Math Basics for DS&A

Overview

This note collects math facts and habits that make algorithm design, analysis, and coding faster and safer: closed-form sums, parity and divisibility rules, integer division/modulo conventions, safe overflow reasoning, and a compact proof checklist (invariants, induction, extremal/contradiction). These tools reappear across sorting bounds, tree heights, hashing, DP recurrences, and implementation details like array indexing and bit operations.

Note

Focus is discrete and integer-first. When asymptotics matter, we pair exact equalities with Theta( ) or O( ) forms to keep both proof and intuition aligned.

Motivation

Small errors in integer math cause off-by-one bugs, wrong loop bounds, and subtle overflow failures. On the analysis side, recognizing a standard sum or applying a parity fact can collapse a page of algebra into a line. A single, dependable “math kit” helps you:

Derive runtime quickly (e.g., Sum_{i=1}^n i = n(n+1)/2).
Prove correctness via loop invariants or induction.
Implement division/modulo correctly, especially with negatives.
Avoid undefined behavior or wrong results due to overflow.

Definition and Formalism

We work over integers Z unless stated. Standard notation:

a | b means “a divides b”.
Floor/ceiling: floor(x), ceil(x).
Asymptotics: O( ), Omega( ), Theta( ).
For positive integer d and any integer x, Euclidean division defines unique q,r with x = q*d + r and 0 <= r < d. Then q = floor(x/d), r = x mod d (Euclidean convention).

Warning

Programming languages differ on modulo for negatives; see “Integer Division & Modulo in Practice.”

Example or Illustration

The cost of nested loops

for i in 1..n:      // Theta(n)
  for j in 1..i:    // Sum i = Theta(n^2)
    work()          // total = Theta(n^2)

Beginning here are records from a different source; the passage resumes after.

(* ===== verification/StorageFacts.v ===== *)
(** StorageFacts: the storage cycle in a running daemon.

    The calls of [Storage.v] are steps of the control plane of [ControlSafety.v],
    interleaved with those of other threads. A removal happens only under a lease that was
    polled after it was given, and every lease that a cycle takes it settles and returns. *)

From S2P Require Import Prelude Text Model Fingerprint Artifact Evidence Cleanup Cooling Names.
From S2P Require Import Store Journal JournalFacts DurableRun StoreSafety Effects Executor.
From S2P Require Import Analyzer Decisions Lifecycle LifecycleFacts Residue Protocol Mutations.
From S2P Require Import Observations Views Maintenance Control ControlFacts ControlSafety Owners.
From S2P Require Import Engine Clones ClonesFacts Storage.

(** ** Programs that do not remove *)

(** The events that do not ask for the removal. *)
Definition asks_nothing (X : Type) (e : CloneE X) : Prop :=
  match e with RunCleanup _ => False | _ => True end.

Abbreviation modest := (confined asks_nothing).

Lemma modest_trigger {X} (e : CloneE X) : asks_nothing X e → modest (trigger e).
Proof. by intros H. Qed.


Lemma names_modest d : modest (directory_names d).
Proof. unfold directory_names. by apply confined_step. Qed.

Lemma tree_bytes_modest depth d : modest (logical_tree_bytes depth d).
Proof.
  revert d. induction depth as [|depth IH]; intros d; [done|]. cbn [logical_tree_bytes].
  apply confined_step; [apply names_modest|]. intros names. generalize 0%N.
  induction names as [|name names IHn]; intros total; [done|]. cbn [count_entries].
  apply confined_step; [done|]. intros st. apply confined_step.
  - destruct (st_kind st); try done. apply confined_step; [done|exact IH].
  - intros bytes. case_bool_decide; [apply IHn|done].
Qed.

Lemma any_child_modest d names : modest (any_child_directory d names).
Proof.
  induction names as [|name names IH]; [done|]. cbn [any_child_directory].
  apply confined_bind; [done|]. by intros [child|e].
Qed.

Lemma scan_entries_modest depth euid d names total :
  modest (scan_entries depth euid d names total).
Proof.
  revert total. induction names as [|name names IH]; intros total; [done|].
  cbn [scan_entries]. apply confined_step.
  - unfold scan_entry. destruct (to_str name); [|done]. destruct (negb _); [done|].
    apply confined_bind; [done|]. intros [clone|e]; [|done].
    apply confined_bind; [done|]. intros [st|e]; [|done]. destruct (negb _); [done|].
    apply confined_bind; [apply any_child_modest|]. intros bundled. destruct (negb bundled); [done|].
    apply confined_bind; [apply tree_bytes_modest|]. by intros [bytes|e].
  - intros [k bytes]. case_bool_decide; [|done]. apply confined_step; [apply IH|done].
Qed.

uses Sum_{i=1}^n i = n(n+1)/2 = Theta(n^2).

Hash bucketing often checks parity or residue: bucket = key mod m. Understanding mod rules with negatives prevents off-by-one and negative indices (see below).
Balanced tree depth relies on logs and geometric sums: 1 + 2 + 4 + ... + 2^h = 2^{h+1}-1.

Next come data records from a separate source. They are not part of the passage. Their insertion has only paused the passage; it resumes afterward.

(** ** Signals *)

(** One ancestor in the loop of [is_self_or_ancestor]; an answer that is missing counts as
    an ancestor. *)
Definition ancestor_step (target_pid : N) (s : N * gset N) : native ((N * gset N) + bool) :=
  let '(cursor, seen) := s in
  if bool_decide (cursor = target_pid) then Ret (inr true)
  else if bool_decide (cursor ≤ 1)%N || bool_decide (cursor ∈ seen) then Ret (inr false)
  else match pid_i32 cursor with
       | None => Ret (inr true)
       | Some cursor_i32 =>
           do* info := trigger (PidInfo cursor_i32) in
           Ret (match info with
                | None => inr true
                | Some info => inl (pbi_ppid info, {[cursor]} ∪ seen)
                end)
       end.

(** [is_self_or_ancestor]; a step adds a PID below [2 ^ 31] to [seen]. *)
Definition is_self_or_ancestor (target_pid : N) : native bool :=
  do* current_pid := trigger GetPid in
  if bool_decide (current_pid < 0)%Z then Ret true else
  do* r := bounded_loop 31 (ancestor_step target_pid) (Z.to_N current_pid, ∅) in
  Ret (match r with inr answer => answer | inl _ => true end).

(** The signal is sent, if the PID fits. *)
Definition kill_process (pid : N) (signal : CleanupSignal) : native SignalDisposition :=
  match pid_i32 pid with
  | None => Ret Rejected
  | Some pid =>
      do* r := trigger (KillProcess pid signal) in
      Ret (match r with
           | KillOk => Delivered
           | KillNoProcess => AlreadyExited
           | KillNotPermitted | KillFailed => Rejected
           end)
  end.

(** [MacosRuntime::signal_exact]. *)
Definition signal_exact (i : ProcessIdentity) (signal : CleanupSignal) : native SignalDisposition :=
  do* euid := trigger GetEuid in
  if bool_decide (euid = 0%N) then Ret Rejected else
  do* related := is_self_or_ancestor (pid i) in
  if related : bool then Ret Rejected else
  do* found := lookup_pid (pid i) in
  match found with
  | Err _ => Ret Rejected
  | Ok None => Ret AlreadyExited
  | Ok (Some process) =>
      if negb (bool_decide (uid process = euid)) then Ret Rejected
      else if negb (exact_match i (identity process)) then Ret IdentityMismatch
      else kill_process (pid i) signal
  end.
End Snapshots.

Properties and Relationships

A. Canonical Sums & Products (close forms & growth)

For integer n >= 1:

Arithmetic series Sum_{i=1}^n i = n(n+1)/2 = Theta(n^2) Sum_{i=1}^n (a + (i-1)d) = n(2a+(n-1)d)/2
Squares & cubes Sum i^2 = n(n+1)(2n+1)/6 = Theta(n^3) Sum i^3 = (n(n+1)/2)^2 = Theta(n^4) (sum of cubes is square of triangular number)
Geometric series (ratio r != 1) Sum_{i=0}^{k} r^i = (r^{k+1} - 1)/(r - 1) Special cases: Sum_{i=0}^{k} 2^i = 2^{k+1} - 1 For |r|<1, Sum_{i=0}^{infinity} r^i = 1/(1-r).
Harmonic H_n = Sum_{i=1}^n 1/i = Theta(log n) (tightly ln n + gamma + o(1))
Binomial sums Sum_{i=0}^n C(n,i) = 2^n, Sum i*C(n,i) = n*2^{n-1}
Telescoping Recognize a_i - a_{i+1} pattern to collapse sums, e.g., Sum (1/(i(i+1))) = 1 - 1/(n+1).

Tip

When proving Theta( ), pair an exact closed form with a simpler bound: n(n+1)/2 >= n^2/2 and <= n^2, hence Theta(n^2).

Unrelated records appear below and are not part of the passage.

(* ===== verification/NodeCache.v ===== *)
(** NodeCache: the maintenance of Node's compile cache,
    [unlinger-daemon/src/node_compile_cache.rs], over the calls of [Producer.v]. *)

From S2P Require Import Prelude Text Store Protocol Effects Procargs Producer.
From Stdlib Require Import Ascii.

Definition SUPPORTED_NODE_VERSION : string := "v26.7.0".

Definition ROOT_NAME : string := "node-compile-cache".

Definition MAGIC : N := 0x8adfdbb2.

Definition MAX_ENTRIES : N := 65536.

Definition MAX_SCAN_BYTES : N := 2 * 1024 * 1024 * 1024.

(** [BUDGET], in nanoseconds. *)
Definition BUDGET : N := 120 * 1000000000.

Definition NODE_INFO : string :=
  "console.log(JSON.stringify({version:process.version,arch:process.arch,tag:require('node:v8').cachedDataVersionTag().toString(16).padStart(8,'0'),uid:process.getuid()}))".

(** ** Checksums *)

(** [u32] negation that wraps: [0u32.wrapping_sub]. *)
Definition wrapping_neg32 (x : N) : N := (2 ^ 32 - x) `mod` 2 ^ 32.

(** One bit of [crc_table]. *)
Definition crc_bit (crc : N) : N :=
  N.lxor (N.shiftr crc 1) (N.land 0xedb88320 (wrapping_neg32 (N.land crc 1))).

(** [crc_table]. *)
Definition crc_table : list N := (λ i, Nat.iter 8 crc_bit (N.of_nat i)) <$> seq 0 256.

Definition CRC : list N := Eval vm_compute in crc_table.

Definition update_byte (crc : N) (byte : ascii) : N :=
  N.lxor (default 0%N (CRC !! N.to_nat (N.land (N.lxor crc (code byte)) 255))) (N.shiftr crc 8).

(** [update_crc]. *)
Definition update_crc (crc : N) (bytes : string) : N :=
  fold_left update_byte (String.list_ascii_of_string bytes) crc.

(** [u32] negation of bits. *)
Definition not32 (x : N) : N := N.lxor x (2 ^ 32 - 1).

B. Parity, Divisibility, and Congruences

Parity rules (with e even, o odd): e +- e = e, o +- o = e, e +- o = o; e*x = e, o*o = o. Squares: n^2 == 0 (mod 4) if n even; == 1 (mod 4) if n odd.
Congruence: a == b (mod m) iff m | (a-b). Behaves like equality under +, -, *.
Coprime product rule: If gcd(a,m)=1, then a has a multiplicative inverse mod m. Used in hashing and CRT-based reasoning.
Chinese Remainder (pairwise coprime moduli): Solve simultaneous congruences componentwise.

C. Growth & Logs (quick recall)

Sum_{i=0}^{floor(log2 n)} 2^i = Theta(n)
Sum_{i=1}^n log i = Theta(n log n) (Stirling: approximately n log n - n)
1 + 1/2 + ... + 1/n = Theta(log n) (harmonic).

D. Inequalities you actually use

AM–GM: (x+y)/2 >= sqrt(xy) with equality at x=y.
Bernoulli: (1+x)^r >= 1 + rx for r >= 1, x >= -1.
Exponential vs polynomial: a^n eventually outgrows n^k for fixed a>1,k.

Implementation or Practical Context

Integer Division & Modulo in Practice

There are two common conventions for x div d and x mod d (with d>0):

Euclidean (mathematical): q = floor(x/d), r = x - q*d, so 0 <= r < d.
Truncation toward zero (C/C++/Java for division; C/C++ % ties to that): q = trunc(x/d), remainder r = x - q*d may be negative or positive but satisfies |r| < d.

Language	Division of `-7/3`	Remainder	Mod behavior
Math/Euclidean	`floor(-7/3) = -3`	`r = 2`	`-7 mod 3 = 2`
C, C++ (since C99/C++11)	`-2`	`-1`	`-7 % 3 = -1`
Python (`//`, `%`)	`-3`	`2`	Euclidean: `-7 % 3 = 2`

Warning

Indexing with %: In C/C++, (i % m) can be negative if i<0. Normalize with ((i % m) + m) % m when using as an array index in [0..m-1].

Uniqueness: For Euclidean division (fixed d>0) the q,r pair is unique. In truncation semantics r can be negative; many invariants still hold if you account for it, but range checks differ.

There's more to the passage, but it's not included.